Todos sabemos que o fisco hoje é uma máquina trituradora dos cidadãos, que estão desprotegidos face ao poder discricionário da máquina fiscal. Mas o problema não acaba aqui. Às vezes é precisamente aqui que o problema começa. O cidadão com acesso a informação privilegiada é alguém que detém uma importante fonte de poder. Não se podendo fazer generalizações, que seriam injustas e abusivas, sabemos que há trabalhadores do estado que “sabem e costumam usar” o seu acesso ao conhecimento de assuntos reservados ou confidenciais, utilizando-o para fins absolutamente ilícitos. Desde a simples coscuvilhice, até à demonstração e ostentação do poder “de quem sabe”, passando pelo exercício de vingança ou obtenção de benefícios através da negociação da informação com meios de comunicação social ou outros. Hoje o cidadão é um joguete nas mãos de meros burocratas que detém o privilégio de acesso a informação confidencial.   

O estado democrático precisa de pôr cobro a estes desmandos.

Ponto 2 – O interesse das listas de contribuintes VIP’s

Em minha opinião a existência de listas de contribuintes VIP peca, basicamente, pela discriminação dos contribuintes em contribuintes de primeira e contribuintes de segunda, pois todos terão direito a que a sua situação não seja vasculhada por um qualquer burocrata com fins inconfessáveis. Mas não sejamos ingénuos nem demagogos e atentemos numa coisa: todos os cidadãos devem ser tratados por igual, mas este princípio não invalida, antes é confirmado, pela necessidade de tratar de forma desigual o que é desigual. Todos achamos impossível que o estado possa pôr um guarda-costas a cuidar da segurança de cada cidadão. Mas todos achamos correto que o presidente da república, o primeiro ministro e outras figuras do estado sejam protegidos por guarda-costas, nomeadamente em determinados atos públicos com acrescido risco, sob pena de assistirmos, nos dias de terror que hoje se vivem, a atos de vandalismo, assassinatos ou outros crimes bárbaros. O exercício de determinadas funções e a responsabilidade e o risco inerentes determinam que nessas circunstâncias se tomem medidas especiais.

Algo de semelhante se poderá considerar em relações a especiais precauções a tomar no que respeita à reserva de acesso a informação em matéria fiscal.

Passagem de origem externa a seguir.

(** C6, amended.  For finite binary64 [lo], [hi] and [x] in [-100, 100]
    with [lo] at least [0.001] below [hi] (and a conforming [exp]): as
    temperatures at the fixed dew point [x], [lo] gives a strictly
    smaller deficit than [hi]; as dew points at the fixed temperature
    [x], [hi] gives a strictly smaller deficit than [lo].  All four
    calls return finite values. *)
Theorem calculate_vpd_monotone_binary64
    (libm_exp : float -> float) (lo hi x : float) :
  Libm.exp_conforms libm_exp ->
  is_finite lo = true -> is_finite hi = true -> is_finite x = true ->
  -100 <= B2R lo -> B2R lo + 1 / 1000 <= B2R hi -> B2R hi <= 100 ->
  -100 <= B2R x <= 100 ->
  (exists v1 v2 : float,
     Binary64.calculate_vpd libm_exp lo x = Ret v1 /\
     Binary64.calculate_vpd libm_exp hi x = Ret v2 /\
     is_finite v1 = true /\ is_finite v2 = true /\ B2R v1 < B2R v2) /\
  (exists w1 w2 : float,
     Binary64.calculate_vpd libm_exp x hi = Ret w1 /\
     Binary64.calculate_vpd libm_exp x lo = Ret w2 /\
     is_finite w1 = true /\ is_finite w2 = true /\ B2R w1 < B2R w2).
Proof.
  intros Hl Flo Fhi Fx Hlo Hsep Hhi Hx.
  pose proof (pressure_growth (B2R lo) (B2R hi) Hlo ltac:(lra) Hhi) as G.
  pose proof (pressure_range (B2R lo) ltac:(lra)) as Plo.
  pose proof (pressure_range (B2R hi) ltac:(lra)) as Phi.
  pose proof (pressure_range (B2R x) Hx) as Px.
  assert (E12 : 10 ^ 12 = 1000000000000) by lra.
  assert (E6 : 10 ^ 6 = 1000000) by lra.
  assert (E15 : 10 ^ 15 = 1000000000000000) by lra.
  assert (E30 : 10 ^ 30 = 1000000000000000000000000000000) by lra.
  pose proof tiny_bound as Hh. rewrite E30 in Hh.
  assert (G' : pressure (B2R lo) * (1 + 0.036 / 1000) <= pressure (B2R hi)).
  { eapply Rle_trans; [|exact G]. apply Rmult_le_compat_l; lra. }
  split.
  - destruct (calculate_vpd_real libm_exp lo x Hl Flo ltac:(lra) Fx Hx)
      as (e1 & ex & H1 & Hx1 & Hv1 & Fv1 & E1 & Ex & Ev1).
    destruct (calculate_vpd_real libm_exp hi x Hl Fhi ltac:(lra) Fx Hx)
      as (e2 & ex' & H2 & Hx2 & Hv2 & Fv2 & E2 & _ & Ev2).
    assert (ex' = ex) by congruence. subst ex'.
    exists (e1 - ex)%float, (e2 - ex)%float.
    split; [exact Hv1|]. split; [exact Hv2|].
    split; [exact Fv1|]. split; [exact Fv2|].
    rewrite E12, E6 in *.
    apply Rabs_le_inv in E1. apply Rabs_le_inv in E2. apply Rabs_le_inv in Ex.
    assert (A1 : Rabs (B2R e1 - B2R ex) <= 5001) by (apply Rabs_le; lra).
    assert (A2 : Rabs (B2R e2 - B2R ex) <= 5001) by (apply Rabs_le; lra).
    pose proof (round_err_le _ _ A1) as R1. pose proof (round_err_le _ _ A2) as R2.
    rewrite E15 in R1, R2.
    apply Rabs_le_inv in Ev1. apply Rabs_le_inv in Ev2. lra.
  - destruct (calculate_vpd_real libm_exp x hi Hl Fx Hx Fhi ltac:(lra))
      as (ex & e2 & Hx1 & H2 & Hv1 & Fv1 & Ex & E2 & Ev1).
    destruct (calculate_vpd_real libm_exp x lo Hl Fx Hx Flo ltac:(lra))
      as (ex' & e1 & Hx2 & H1 & Hv2 & Fv2 & _ & E1 & Ev2).
    assert (ex' = ex) by congruence. subst ex'.
    exists (ex - e2)%float, (ex - e1)%float.
    split; [exact Hv1|]. split; [exact Hv2|].
    split; [exact Fv1|]. split; [exact Fv2|].
    rewrite E12, E6 in *.
    apply Rabs_le_inv in E1. apply Rabs_le_inv in E2. apply Rabs_le_inv in Ex.
    assert (A1 : Rabs (B2R ex - B2R e2) <= 5001) by (apply Rabs_le; lra).
    assert (A2 : Rabs (B2R ex - B2R e1) <= 5001) by (apply Rabs_le; lra).
    pose proof (round_err_le _ _ A1) as R1. pose proof (round_err_le _ _ A2) as R2.
    rewrite E15 in R1, R2.
    apply Rabs_le_inv in Ev1. apply Rabs_le_inv in Ev2. lra.
Qed.

End Vpd_binary64.

(** ** The conversion against the reals *)

Section Conversion_rounding.
Local Open Scope R_scope.

Lemma B2R_32 : is_finite 32%float = true /\ B2R 32%float = 32.
Proof.
  destruct (B2R_finite 32%float false 4503599627370496 (-47) eq_refl) as [F V].
  split; [exact F|]. rewrite V. unfold sgn. rewrite bpow_Zneg. eval_pow. lra.
Qed.

Lemma B2R_5 : is_finite 5%float = true /\ B2R 5%float = 5.
Proof.
  destruct (B2R_finite 5%float false 5629499534213120 (-50) eq_refl) as [F V].
  split; [exact F|]. rewrite V. unfold sgn. rewrite bpow_Zneg. eval_pow. lra.
Qed.

Lemma B2R_9 : is_finite 9%float = true /\ B2R 9%float = 9.
Proof.
  destruct (B2R_finite 9%float false 5066549580791808 (-49) eq_refl) as [F V].
  split; [exact F|]. rewrite V. unfold sgn. rewrite bpow_Zneg. eval_pow. lra.
Qed.

Lemma bpow_1023_huge : 8 * 10 ^ 307 <= bpow 1023.
Proof.
  rewrite (bpow_IZR 1023) by lia.
  assert (E : 10 ^ 307 = IZR (10 ^ 307)) by (rewrite pow_IZR; reflexivity).
  rewrite E, <- mult_IZR. apply IZR_le. vm_compute. discriminate.
Qed.

Lemma tiny_300 : 0 < 1 / 10 ^ 300 <= 1 / 10 ^ 15.
Proof.
  split.
  - apply Rdiv_lt_0_compat; [lra | apply pow_lt; lra].
  - unfold Rdiv. rewrite !Rmult_1_l. apply Rinv_le_contravar; [apply pow_lt; lra|].
    apply Rle_pow; [lra | lia].
Qed.

(** One rounded operation, in the form used below: a bound [V] on the
    exact value gives the error [V / 10 ^ 15 + 1 / 10 ^ 300]. *)
Lemma Rabs_triangle_le (x y e V : R) :
  Rabs (x - y) <= e -> Rabs y <= V -> Rabs x <= V + e.
Proof.
  intros H1 H2. apply Rabs_le_inv in H1. apply Rabs_le_inv in H2.
  apply Rabs_le. lra.
Qed.

(** [fahrenheit_to_celsius] against [(f - 32) * 5 / 9] over the reals. *)
Lemma fahrenheit_to_celsius_rounding (f : float) :
  is_finite f = true -> Rabs (B2R f) <= 10 ^ 307 ->
  exists c : float,
    Binary64.fahrenheit_to_celsius f = Ret c /\
    is_finite c = true /\
    Rabs (B2R c - (B2R f - 32) * 5 / 9)
      <= 2 / 10 ^ 15 * Rabs (B2R f - 32) + 3 / 10 ^ 300.
Proof.
  intros Ff HF. set (F := B2R f) in *.
  destruct B2R_32 as [F32 V32]. destruct B2R_5 as [F5 V5].
  destruct B2R_9 as [F9 V9].
  pose proof bpow_1023_huge as Hbig. pose proof tiny_300 as Hh.
  assert (P307 : 100 <= 10 ^ 307)
    by (apply Rle_trans with (10 ^ 2); [lra | apply Rle_pow; [lra | lia]]).
  set (big := 10 ^ 307) in *. set (h := 1 / 10 ^ 300) in *.
  assert (E15 : 10 ^ 15 = 1000000000000000) by lra.
  rewrite E15 in *.
  set (x := F - 32).
  assert (Hx : Rabs x <= big + 32).
  { unfold x. apply Rabs_le_inv in HF. apply Rabs_le. lra. }
  pose proof (Rabs_pos x) as Px.
  (* f - 32 *)
  destruct (sub_real f 32 Ff F32) as [Fs Es].
  { rewrite V32. fold F x. lra. }
  rewrite V32 in Es. fold F x in Es.
  pose proof (round_err_le x (Rabs x) ltac:(lra)) as Rs. rewrite E15 in Rs. fold h in Rs.
  set (s := (f - 32)%float) in *.
  assert (Hs : Rabs (B2R s - x) <= Rabs x / 1000000000000000 + h) by lra.
  assert (As : Rabs (B2R s) <= Rabs x * (1 + 1 / 1000000000000000) + h).
  { pose proof (Rabs_triangle_le _ _ _ _ Hs (Rle_refl _)). lra. }
  (* (f - 32) * 5 *)
  assert (A5s : Rabs (B2R s * 5) <= 5 * Rabs (B2R s)).
  { rewrite Rabs_mult, (Rabs_pos_eq 5) by lra. lra. }
  destruct (mul_real s 5 Fs F5) as [Fp Ep].
  { rewrite V5. lra. }
  rewrite V5 in Ep.
  pose proof (round_err_le _ _ A5s) as Rp. rewrite E15 in Rp. fold h in Rp.
  set (p := (s * 5)%float) in *.
  assert (Hp : Rabs (B2R p - B2R s * 5)
               <= 5 * Rabs (B2R s) / 1000000000000000 + h) by lra.
  assert (Ap : Rabs (B2R p)
               <= 5 * Rabs (B2R s) * (1 + 1 / 1000000000000000) + h).
  { pose proof (Rabs_triangle_le _ _ _ _ Hp A5s). lra. }
  (* ... / 9 *)
  assert (A9 : Rabs (B2R p / 9) <= Rabs (B2R p) / 9).
  { unfold Rdiv. rewrite Rabs_mult, (Rabs_pos_eq (/ 9)) by lra. lra. }
  destruct (div_real p 9 Fp F9) as [Fc Ec].
  { rewrite V9. lra. }
  { rewrite V9. lra. }
  rewrite V9 in Ec.
  pose proof (round_err_le _ _ A9) as Rc. rewrite E15 in Rc. fold h in Rc.
  exists (p / 9)%float. split; [|split].
  - unfold Binary64.fahrenheit_to_celsius, Binary64.float_truediv. fold s p.
    reflexivity.
  - exact Fc.
  - apply Rabs_le_inv in Hs. apply Rabs_le_inv in Hp.
    assert (Hc : Rabs (B2R (p / 9) - B2R p / 9)
                 <= Rabs (B2R p) / 9 / 1000000000000000 + h) by lra.
    apply Rabs_le_inv in Hc.
    assert (E300 : 3 / 10 ^ 300 = 3 * h) by (unfold h; lra).
    rewrite E300. fold x.
    apply Rabs_le. split; lra.
Qed.

(** The Fahrenheit value computed from a Celsius one is accurate. *)
Lemma celsius_to_fahrenheit_accurate (c : float) :
  is_finite c = true -> Rabs (B2R c) <= 5 * 10 ^ 306 ->
  is_finite (Binary64.celsius_to_fahrenheit c) = true /\
  Rabs (B2R (Binary64.celsius_to_fahrenheit c) - (B2R c * 9 / 5 + 32))
    <= (6 * Rabs (B2R c) + 33) / 10 ^ 15.
Proof.
  intros Fc HC. set (c0 := B2R c) in *.
  destruct B2R_32 as [F32 V32]. destruct B2R_5 as [F5 V5].
  destruct B2R_9 as [F9 V9].
  pose proof bpow_1023_huge as Hbig. pose proof tiny_300 as Hh.
  assert (E307 : 10 ^ 307 = 10 * 10 ^ 306) by (cbn [pow]; reflexivity).
  rewrite E307 in Hbig.
  assert (P306 : 100 <= 10 ^ 306)
    by (apply Rle_trans with (10 ^ 2); [lra | apply Rle_pow; [lra | lia]]).
  set (big := 10 ^ 306) in *. set (h := 1 / 10 ^ 300) in *.
  assert (E15 : 10 ^ 15 = 1000000000000000) by lra.
  rewrite E15 in *.
  pose proof (Rabs_pos c0) as Pc.
  (* c * 9 *)
  assert (A9 : Rabs (c0 * 9) <= 9 * Rabs c0).
  { rewrite Rabs_mult, (Rabs_pos_eq 9) by lra. lra. }
  destruct (mul_real c 9 Fc F9) as [Fm Em].
  { rewrite V9. fold c0. lra. }
  rewrite V9 in Em. fold c0 in Em.
  pose proof (round_err_le _ _ A9) as Rm. rewrite E15 in Rm. fold h in Rm.
  set (m := (c * 9)%float) in *.
  assert (Hm : Rabs (B2R m - c0 * 9) <= 9 * Rabs c0 / 1000000000000000 + h)
    by lra.
  assert (Am : Rabs (B2R m) <= 9 * Rabs c0 * (1 + 1 / 1000000000000000) + h).
  { pose proof (Rabs_triangle_le _ _ _ _ Hm A9). lra. }
  (* ... / 5 *)
  assert (A5 : Rabs (B2R m / 5) <= Rabs (B2R m) / 5).
  { unfold Rdiv. rewrite Rabs_mult, (Rabs_pos_eq (/ 5)) by lra. lra. }
  destruct (div_real m 5 Fm F5) as [Fn En].
  { rewrite V5. lra. }
  { rewrite V5. lra. }
  rewrite V5 in En.
  pose proof (round_err_le _ _ A5) as Rn. rewrite E15 in Rn. fold h in Rn.
  set (n := (m / 5)%float) in *.
  assert (Hn : Rabs (B2R n - B2R m / 5)
               <= Rabs (B2R m) / 5 / 1000000000000000 + h) by lra.
  assert (An : Rabs (B2R n)
               <= Rabs (B2R m) / 5 * (1 + 1 / 1000000000000000) + h).
  { pose proof (Rabs_triangle_le _ _ _ _ Hn A5). lra. }
  (* ... + 32 *)
  assert (A32 : Rabs (B2R n + 32) <= Rabs (B2R n) + 32).
  { pose proof (Rabs_pos (B2R n)) as Pn.
    pose proof (Rabs_le_inv _ _ (Rle_refl (Rabs (B2R n)))).
    apply Rabs_le. lra. }
  destruct (add_real n 32 Fn F32) as [Fr Er].
  { rewrite V32. lra. }
  rewrite V32 in Er.
  pose proof (round_err_le _ _ A32) as Rr. rewrite E15 in Rr. fold h in Rr.
  unfold Binary64.celsius_to_fahrenheit. fold m n.
  split; [exact Fr|].
  apply Rabs_le_inv in Hm. apply Rabs_le_inv in Hn.
  assert (Hr : Rabs (B2R (n + 32) - (B2R n + 32))
               <= (Rabs (B2R n) + 32) / 1000000000000000 + h) by lra.
  apply Rabs_le_inv in Hr.
  assert (Hh' : 3 * h <= 1 / 1000000000000000) by (unfold h in *; lra).
  apply Rabs_le. split; lra.
Qed.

Com algumas ressalvas: o cidadão comum tem igualmente o direito de ser protegido, não são só os VIP’s; o problema não pode ser resolvido através de simples listas nominais, eventualmente elaboradas por meros funcionários, mesmo que do topo da hierarquia, devendo antes obedecer a critérios discutidos e aprovados por órgãos com legitimidade democrática.

Ponto 3 – As trapalhices do governo

Passos Coelho (aliás, na esteira de Sócrates, de quem é, nesse domínio, um diligente discípulo) já nos habituou às suas trapalhices na abordagem de temas incómodos. Num primeiro momento começa por negar com todos os dentes todas as notícias que o possam beliscar a si próprio ou ao governo a que preside, procurando escapar por entre os pingos da chuva e esperando que passe o vendaval. Num segundo momento, quando as evidências são indisfarçáveis e surgem as provas, aparece então com explicações esfarrapadas que só convencem os tansos e põe os seus apaniguados a fazer figura de parvos. Vêm depois os pedidos de desculpa que, se foram aceites com condescendência numa fase inicial, começam já a soar completamente a falso, mesmo que sejam sentidos, fazendo lembrar a história do aí vem lobo. Ao fim de algum tempo já ninguém acredita nos gritos de socorro mesmo quando o lobo desce ao povoado.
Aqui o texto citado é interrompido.